Then we define the loss:

loss = ClassifierLoss(tf.losses.SparseCategoricalCrossentropy(from_logits=True))

The ClassifierLoss loss defined above it is defined using an internal class called "Executor". The Executor is a class that let you define, alongside with a desired loss, the function that you want to use to "evaluate" that loss with all the needed parameters.

This works in conjunction with the following line (we will speak about the "metrics" and the other few definition lines in a minute):

trainer = ClassifierTrainer(model, optimizer, loss, epochs, metrics, logdir=logdir)

where a ClassifierTrainer is an object designed to run a specific training procedure adjusted, in this case, for a classifier.

The arguments of this function are the model, the optimizer, the loss, the number of epochs, the metrics and the logdir. We have already seen the definition of the model, the optimizer and of the loss. The definition of epochs, metrics and logdir happens here:

logdir = "testlog"
epochs = 2

metrics = [
    ClassifierMetric(tf.metrics.Accuracy(), model_selection_operator=operator.gt),
    ClassifierMetric(
    tf.metrics.BinaryAccuracy(),model_selection_operator=operator.gt),
]

What we need to underline here is the definition of the metrics because as you can see they are defined through the use of specific classes: ClassifierMetric. As for the ClassifierTrainer, the ClassifierMetric it is a specified designed class for the Classifier. If you want to create a different metric you should inheriting from the Metric class provided by the Ash library. This kind of Metrics are useful because you can indicate a processing function to apply on predictions (e.g., tf.argmax) and an operator (e.g., operator.gt is the "greater than" operator) if you desire to activate the model selection during the training process based on that particular metric.
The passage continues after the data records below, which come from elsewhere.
(** * Multi_Agent_Dev: a shallow embedding of the agents and their gateways

    The development follows the Python sources:
    - [shared/mcp_base.py]   the dispatch envelope ([MCPAgent]);
    - [shared/llm_client.py] the LLM gateway ([LLMClient]);
    - [shared/jira.py]       the ticket-tracker gateway ([JiraClient]);
    - [shared/models.py]     [ReasoningStep];
    - [agents/*/agent.py]    the tool handlers.

    Python strings are sequences of Unicode code points, exceptions are
    values of an error monad, and the outside world (clock, network) is an
    explicit state threaded through every call.  What the Python runtime and
    the libraries decide (Unicode tables, [hash], [round], the answers of the
    network) is gathered in the record [Runtime], over which the program and
    its properties are stated. *)

From Stdlib Require Import Floats Uint63.
From Stdlib Require Import String Ascii.
From Stdlib Require Import Numbers.DecimalString.
From Stdlib Require Import List NArith ZArith Bool Lia.
Import ListNotations.

Set Implicit Arguments.

(** ** Python strings *)

Module PyStr.

(** A [str] is a sequence of code points. *)
Definition pystr := list N.

Fixpoint eqb (a b : pystr) : bool :=
  match a, b with
  | [], [] => true
  | x :: a', y :: b' => (x =? y)%N && eqb a' b'
  | _, _ => false
  end.

(** Decoding of the UTF-8 bytes of a literal of this file into code points:
    literals are written as in the Python source. *)
Definition cont (b : N) : N := N.land b 63.

Fixpoint utf8_decode (bs : list N) : pystr :=
  match bs with
  | [] => []
  | b0 :: r0 =>
    if (b0 <? 128)%N then b0 :: utf8_decode r0
    else match r0 with
    | [] => [b0]
    | b1 :: r1 =>
      if (b0 <? 224)%N then (N.land b0 31 * 64 + cont b1)%N :: utf8_decode r1
      else match r1 with
      | [] => [b0; b1]
      | b2 :: r2 =>
        if (b0 <? 240)%N
        then (N.land b0 15 * 4096 + cont b1 * 64 + cont b2)%N :: utf8_decode r2
        else match r2 with
        | [] => [b0; b1; b2]
        | b3 :: r3 =>
          (N.land b0 7 * 262144 + cont b1 * 4096 + cont b2 * 64 + cont b3)%N
            :: utf8_decode r3
        end
      end
    end
  end.

Definition lit (s : string) : pystr :=
  utf8_decode (map N_of_ascii (list_ascii_of_string s)).
Arguments lit s%_string.

(** [a.startswith(p)] *)
Fixpoint startswith (p s : pystr) : bool :=
  match p, s with
  | [], _ => true
  | _ :: _, [] => false
  | a :: p', b :: s' => (a =? b)%N && startswith p' s'
  end.

(** [s.startswith((p1, p2, ...))] *)
Definition startswith_any (ps : list pystr) (s : pystr) : bool :=
  existsb (fun p => startswith p s) ps.

(** [sub in s] *)
Fixpoint contains (sub s : pystr) : bool :=
  startswith sub s ||
  match s with
  | [] => false
  | _ :: t => contains sub t
  end.

(** [s.replace(old, new)]: the occurrences of [old] are found from left to
    right and do not overlap; [skip] counts the characters of the occurrence
    that is being passed over. *)
Fixpoint replace_go (old new : pystr) (skip : nat) (s : pystr) : pystr :=
  match s with
  | [] => []
  | c :: t =>
    match skip with
    | S k => replace_go old new k t
    | O =>
      if startswith old s
      then new ++ replace_go old new (Nat.pred (length old)) t
      else c :: replace_go old new 0 t
    end
  end.

Definition replace (old new s : pystr) : pystr :=
  match old with
  | [] => new ++ flat_map (fun c => c :: new) s
  | _ :: _ => replace_go old new 0 s
  end.

(** [s.split(sep)] for a non-empty separator. *)
Fixpoint split_go (sep : pystr) (skip : nat) (cur : pystr) (s : pystr)
  : list pystr :=
  match s with
  | [] => [rev cur]
  | c :: t =>
    match skip with
    | S k => split_go sep k cur t
    | O =>
      if startswith sep s
      then rev cur :: split_go sep (Nat.pred (length sep)) [] t
      else split_go sep 0 (c :: cur) t
    end
  end.

Definition split (sep s : pystr) : list pystr := split_go sep 0 [] s.

(** [sep.join(l)] *)
Fixpoint join (sep : pystr) (l : list pystr) : pystr :=
  match l with
  | [] => []
  | [x] => x
  | x :: r => x ++ sep ++ join sep r
  end.

(** [str.isspace] on one code point: the characters that [strip()] removes. *)
Definition isspace (c : N) : bool :=
  ((9 <=? c) && (c <=? 13) || (28 <=? c) && (c <=? 32) || (c =? 133)
   || (c =? 160) || (c =? 5760) || (8192 <=? c) && (c <=? 8202)
   || (c =? 8232) || (c =? 8233) || (c =? 8239) || (c =? 8287)
   || (c =? 12288))%N.

Fixpoint dropwhile (f : N -> bool) (s : pystr) : pystr :=
  match s with
  | [] => []
  | c :: t => if f c then dropwhile f t else s
  end.

Definition mem (c : N) (chars : pystr) : bool := existsb (N.eqb c) chars.

(** [s.lstrip(chars)], [s.rstrip(chars)], [s.lstrip()], [s.rstrip()],
    [s.strip()] *)
Definition lstrip_chars (chars s : pystr) : pystr :=
  dropwhile (fun c => mem c chars) s.

Definition rstrip_chars (chars s : pystr) : pystr :=
  rev (dropwhile (fun c => mem c chars) (rev s)).

Definition lstrip (s : pystr) : pystr := dropwhile isspace s.
Definition rstrip (s : pystr) : pystr := rev (dropwhile isspace (rev s)).
Definition strip (s : pystr) : pystr := rstrip (lstrip s).

(** [s[:n]] *)
Definition slice_to {A} (n : nat) (l : list A) : list A := firstn n l.

(** [str(n)] for an integer. *)
Definition str_of_Z (z : Z) : pystr :=
  lit (NilZero.string_of_int (Z.to_int z)).

Definition str_of_nat (n : nat) : pystr := str_of_Z (Z.of_nat n).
Finally, once the datasets has been set, you can start the training procedure calling the trainer object:

train, validation = toy_dataset(), toy_dataset()
trainer(train, validation)

GAN - Generative Adversarial Network

AshPy is equipped with two types of GAN network architectures:

  • A plain GAN network with the classic structure Generator - Discriminator.
  • A more elaborated GAN network architecture with the classic Generator - Discriminator structure plus an Encoder model (BiGAN like).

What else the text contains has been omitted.